From Control to Care: Rethinking Smart Access

 

What happens when a technology designed to secure property is suddenly required to  secure the health and well-being of people?

Ethics Lab’s Assistant Director and Design professor, Jonathan Healey, recently spoke on a panel at Proptech Conference for a Cause—a convening of the real estate technology industry’s leaders and investors examining what role services such as physical access control and visitor management might play in the midst of medical pandemics and social awakening. The panel, “Looking at the Future of Smart Access,” featured Lee Odess of Inside Access Control, Amit Garg of Tau Ventures, and Brigitte Daniel of WILCO Electronic Systems.

An illustration of a woman having a nasal swab taken for testing overlays a photo of a woman passing through a secure access point in an office building.

When imagining how we might return to offices, schools, and other places of congregation in the midst of COVID-19, smart building technologies find themselves at the physical front line. According to Jonathan, “There’s a lot the design of physical security systems can learn from this moment. Most ‘proptech solutions’ are optimized as systems of control–asserting rules of compatibility and allowing or rejecting access. Today’s medical emergency presents a new challenge that environments also attend to the health of their visitors and occupants, and respond in some way. This is best suited for a system optimized for care. So the question is can these original systems of control contribute?” He adds that, “while there’s a lot of interest in the potential of ‘smart’ technology, it’s important to notice who is a true user of the system versus who is a subject to the system. Biometric scanners and thermal cameras, by design, reduce a body to the compatibility requirements of a mechanical system—often with a functional margin for error disqualifying them to assess medical signs and systems. So they are not simply able to be just re-brand as an effective instrument for health and well-being since they don’t actually recognize a person or their social context—two fundamental tenets of a system optimizing for care.”

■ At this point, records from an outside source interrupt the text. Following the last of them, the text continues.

(** Whether an upstream frame is forwarded; [Err] ends the upstream reader. *)
Definition should_forward (envelope : UpstreamEnvelope) : conn_prog (result bool io_error) :=
  match env_id envelope, env_method envelope with
  | Some id, None =>
      match request_id_key id with
      | None => Ret (Err InvalidData)
      | Some key =>
          do _ := await LockPending in
          do forward := atomic (on_pending (take_upstream key)) in
          Ret (Ok forward)
      end
  | None, Some _ => Ret (Ok true)
  | _, _ => Ret (Err InvalidData)
  end.

Definition forward_upstream_frames (max_frame_bytes : N) : conn_prog (result unit io_error) :=
  loop (λ _ : unit,
    do read := await (ReadUpstream (frame_limit max_frame_bytes)) in
    match read_frame max_frame_bytes read with
    | Err error => leave (Err error)
    | Ok None => leave (Ok tt)
    | Ok (Some frame) =>
        match from_slice frame with
        | None => leave (Err InvalidData)
        | Some envelope =>
            do forward := should_forward envelope in
            match forward with
            | Err error => leave (Err error)
            | Ok false => proceed
            | Ok true =>
                do delivered := await (Send FromUpstream frame) in
                match delivered with
                | Err _ => leave (Ok tt)
                | Ok _ => proceed
                end
            end
        end
    end) tt.

Definition write_client_output : conn_prog (result unit io_error) :=
  loop (λ _ : unit,
    do output := await Recv in
    match output with
    | None => do closed := await CloseClient in leave closed
    | Some frame =>
        do written := await (WriteClient frame) in
        match written with
        | Ok _ => proceed
        | Err e => leave (Err e)
        end
    end) tt.

(** The server's side of the shutdown channel: [send_replace(true)], and the
    drop of the sender. *)
Definition signal_shutdown : conn_prog unit := atomic (λ σ, (tt, set_shutdown true (shutdown_closed σ) σ)).
Definition drop_shutdown_sender : conn_prog unit := atomic (λ σ, (tt, set_shutdown (shutdown σ) true σ)).

(** ** The tasks of a connection *)

Inductive conn_outcome : Type :=
| ClientEnded (exit : client_exit)
| UpstreamEnded (r : result unit io_error)
| WriterEnded (r : result unit io_error)
| SawShutdown
| ShutdownDone.

Definition client_task (limits : ConnectionLimits) : conn_prog conn_outcome :=
  do exit := handle_client_frames limits in Ret (ClientEnded exit).
Definition upstream_task (limits : ConnectionLimits) : conn_prog conn_outcome :=
  do r := forward_upstream_frames (max_frame_bytes limits) in Ret (UpstreamEnded r).
Definition writer_task : conn_prog conn_outcome :=
  do r := write_client_output in Ret (WriterEnded r).

(** What else runs: the server's shutdown signal and waits for it. *)
Inductive conn_op : conn_prog conn_outcome → Prop :=
| op_signal : conn_op (do _ := signal_shutdown in Ret ShutdownDone)
| op_drop_sender : conn_op (do _ := drop_shutdown_sender in Ret ShutdownDone)
| op_wait : conn_op (do _ := wait_for_shutdown in Ret SawShutdown).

Biometric scanners and thermal cameras...are not simply able to be rebranded as an effective instrument for health and well-being since they don’t recognize a person or their social context—two fundamental tenets of a system optimizing for care.

Among his recommendations, Jonathan echoed Design Justice principles in emphasizing the need for technology solution providers to invest in collaborative partnerships with public health authorities and community advocates in order to better understand the social implications of their systems, including the nuanced needs, benefits, and harms experienced by groups both within the properties and beyond.